Fuel Injector Actuated (Injecting Fuel)



1  - High pressure supply
2  - Valve piston
3  - Hydraulic force applied on control piston
4  - Hydraulic force acting on tip of nozzle
5  - Control piston
6  - Fuel return
7  - Piezo actuator
8  - Fuel return
9  - Valve piston
10  - Valve mushroom
11  - Control chamber
12  - Control piston
13  - Nozzle needle

The piezo actuator (7) energized by the ECM extends (charging phase) and presses on the valve piston (9).
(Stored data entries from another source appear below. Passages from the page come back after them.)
(* ===== verification/KvClients.v ===== *)
(** The append and put tests of [kvtest1/kvtest.go] over the simulated network: clients that
    put what they have read cannot tell late attempts from atomic ones, so what
    [KvAppend.v] and [KvPut.v] show of atomic attempts holds over the network. *)
From S2P Require Import Prelude.
From S2P Require Import Json.
From S2P Require Import Labrpc.
From S2P Require Import LabrpcCall.
From S2P Require Import KvSrv.
From S2P Require Import KvModel.
From S2P Require Import KvTest.
From S2P Require Import KvAppend.
From S2P Require Import KvPut.
From S2P Require Import KvNet.
From S2P Require Import KvLate.
From S2P Require Import KvRead.
Open Scope Z_scope.

(** ** Clients over the network and clients with atomic attempts *)

Section Programs.
Context {P : Type}.
Variable op : nat -> P -> option request.
Variable resume : nat -> P -> KvOutput -> outcome P.
Variable select : P -> bool -> Z -> option P.

(** A program of the tests over the network: a failed test is [Panic], and [Blocked] is a
    client that has not been spawned. *)
Definition net_op (c : nat) (m : outcome P) : option request :=
  match m with Ret p => op c p | _ => None end.
Definition net_resume (c : nat) (m : outcome P) (out : KvOutput) : outcome P := p ← m; resume c p out.
Definition net_select (m : outcome P) (dn : bool) (rand : Z) : option (outcome P) :=
  match m with Ret p => Ret <$> select p dn rand | _ => None end.
Definition net_spawn (n : nat) (p0 : P) (c : nat) : outcome P := if (c <? n)%nat then Ret p0 else Blocked.

(** [n] clients that start with [p0] on the store [kv]; with atomic attempts they never
    fail and put what they have read, for fewer than [bound] steps. *)
Variables (n : nat) (p0 : P) (kv : KVServer) (bound : Z).
Hypothesis safe : forall dls, Z.of_nat (length dls) < bound -> Forall (spawned n) dls ->
  exists s, drun op resume select (spawn kv p0) dls = Ret s /\
    forall c r, (c < n)%nat -> op c (d_prog s c) = Some r -> reads_first (d_srv s) r = true.
(** A client that makes a call is not at its [select]. *)
Hypothesis select_op : forall c p dn rand p', select p dn rand = Some p' -> op c p = None.

(** How a client with late attempts and one with atomic attempts are related.  [chi c] says
    whether the reply on its way to client [c] will be received. *)
Definition client_rel (chi : bool) (c : nat) (q : option lpend) (m : outcome P) (p : P) (first : bool) : Prop :=
  match q with
  | None => m = Ret p /\ first = true
  | Some (mkLpend r f None) => m = Ret p /\ op c p = Some r /\ first = f
  | Some (mkLpend r f (Some v)) =>
      if chi then exists p1 out, m = Ret p1 /\ op c p1 = Some r /\ clerk_iter r f (Some v) = inl out /\
        resume c p1 out = Ret p /\ first = true
      else m = Ret p /\ op c p = Some r /\ clerk_iter r f None = inr first
  end.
The valve mushroom (10) opens the bore, which connects the control chamber (11) to the fuel return (8 then 6).

As a result, the pressure in the control chamber drops, and the hydraulic force (4) acting on the tip of the nozzle needle is now greater than the force (3) acting on the control piston in the control chamber.

The nozzle needle (13) moves upwards and the fuel passes through the six spray holes into the combustion chamber.

Engine Starting

During starting, the fuel rail pressure must be at least 150 bar. Should the pressure be below this figure, the injectors will not operate, resulting in the vehicle not starting.

Engine Stopped

To stop the engine the ECM stops energising the piezo actuators, therefore, no fuel is injected and the engine speed drops to zero.